L'esprit d'un homme le soutient dans la maladie, mais un esprit écrasé, qui peut le supporter?
15 Het hart der verstandigen bekomt wetenschap, en het oor der wijzen zoekt wetenschap.
Le cœur de celui qui sait discerner obtient la connaissance. L'oreille du sage cherche la connaissance.
16 De gift des mensen maakt hem ruimte, en zij geleidt hem voor het aangezicht der groten.
Le don d'un homme fait de la place pour lui, et l'amène devant de grands hommes.
17 Die de eerste is in zijn twistzaak, schijnt rechtvaardig te zijn; maar zijn naaste komt, en hij onderzoekt hem.
Celui qui plaide le premier sa cause semble avoir raison- jusqu'à ce qu'un autre vienne l'interroger.

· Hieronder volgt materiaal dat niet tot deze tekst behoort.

Definition build_plan (route : CompiledRoute) (registry : PluginRegistry) : RouteDispatchPlan :=
  let '(plugins, k) := fold_left (plan_plugin route registry) (collect_plugin_names route) (∅, 0) in
  let '(delegation_entries, k) :=
    fold_left (plan_family HOOK_TOKEN_DELEGATE) (collect_delegate_plugin_names route) (∅, k) in
  let '(elicitation_entries, _) :=
    fold_left (plan_family HOOK_ELICIT) (collect_elicit_plugin_names route) (∅, k) in
  mkPlan plugins delegation_entries elicitation_entries.
End Build.

(** How many calls of [build_override_entries] a build makes. *)
Definition plan_calls (route : CompiledRoute) (registry : PluginRegistry) : nat :=
  length (List.filter (fun name => is_some (resolve_effective name registry (plugin_overrides route)))
            (collect_plugin_names route))
  + length (collect_delegate_plugin_names route) + length (collect_elicit_plugin_names route).

Definition resolve_plugin (en : RuntimeEngine) (plugin_name : string) : option RoutePluginEntry :=
  match entries_for_plugin (en_registry en) plugin_name with
  | [] => None
  | base => Some (mkRoutePlugin plugin_name (by_hook base))
  end.

(** ** The cache of plans *)

(** An [Arc<OnceCell<Arc<RouteDispatchPlan>>>] is an address in [dc_cells]. *)
Record CachedDispatchPlan : Type := mkCached { cd_generation : N; cd_plan : N }.

Record DispatchCache : Type := mkDispatchCache {
  dc_inner : gmap string CachedDispatchPlan;
  dc_cells : gmap N (option RouteDispatchPlan);
}.

Definition dispatch_cache_new : DispatchCache := mkDispatchCache ∅ ∅.

(** The read lock of [plan_cell]. *)
Definition cell_cached (c : DispatchCache) (route_key : string) (current_gen : N) : option N :=
  match dc_inner c !! route_key with
  | Some entry => if (cd_generation entry =? current_gen)%N then Some (cd_plan entry) else None
  | None => None
  end.

(** The write lock of [plan_cell]; [current_gen] is read from the engine under it, and
    [cell] is the address of the cell it may allocate. *)
Definition cell_install (c : DispatchCache) (route_key : string) (current_gen cell : N) : DispatchCache * N :=
  let fresh := mkDispatchCache (<[route_key := mkCached current_gen cell]> (dc_inner c))
                 (<[cell := None]> (dc_cells c)) in
  match dc_inner c !! route_key with
  | Some entry =>
      if negb (cd_generation entry =? current_gen)%N then (fresh, cell) else (c, cd_plan entry)
  | None => (fresh, cell)
  end.

(** [OnceCell::get_or_init]: the value built by whoever comes first. *)
Definition cell_get_or_init (c : DispatchCache) (cell : N) (built : RouteDispatchPlan) :
    DispatchCache * RouteDispatchPlan :=
  match dc_cells c !! cell with
  | Some (Some plan) => (c, plan)
  | _ => (mkDispatchCache (dc_inner c) (<[cell := Some built]> (dc_cells c)), built)
  end.
End Plan.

18 Het lot doet de geschillen ophouden, en maakt scheiding tussen machtigen.
Le lot règle les litiges, et sépare les plus forts.
19 Een broeder is wederspanniger dan een sterke stad; en de geschillen zijn als een grendel van een paleis.
Un frère offensé est plus difficile qu'une ville fortifiée. Les litiges sont comme les barreaux d'une forteresse.
20 Van de vrucht van ieders mond zal zijn buik verzadigd worden; hij zal verzadigd worden van de inkomst zijner lippen.
L'estomac d'un homme est rempli du fruit de sa bouche. Il est satisfait de la récolte de ses lèvres.
21 Dood en leven zijn in het geweld der tong; en een ieder, die ze liefheeft, zal haar vrucht eten.
La mort et la vie sont au pouvoir de la langue; ceux qui l'aiment mangeront son fruit.
22 Die een vrouw gevonden heeft, heeft een goede zaak gevonden, en hij heeft welgevallen getrokken van den HEERE.
Celui qui trouve une femme trouve une bonne chose, et obtient la faveur de Yahvé.
23 De arme spreekt smekingen; maar de rijke antwoordt harde dingen.
Les pauvres implorent la pitié, mais les riches répondent durement.
24 Een man, die vrienden heeft, heeft zich vriendelijk te houden; want er is een liefhebber, die meer aankleeft dan een broeder.
Un homme qui a beaucoup de compagnons peut être ruiné, mais il y a un ami qui est plus proche qu'un frère.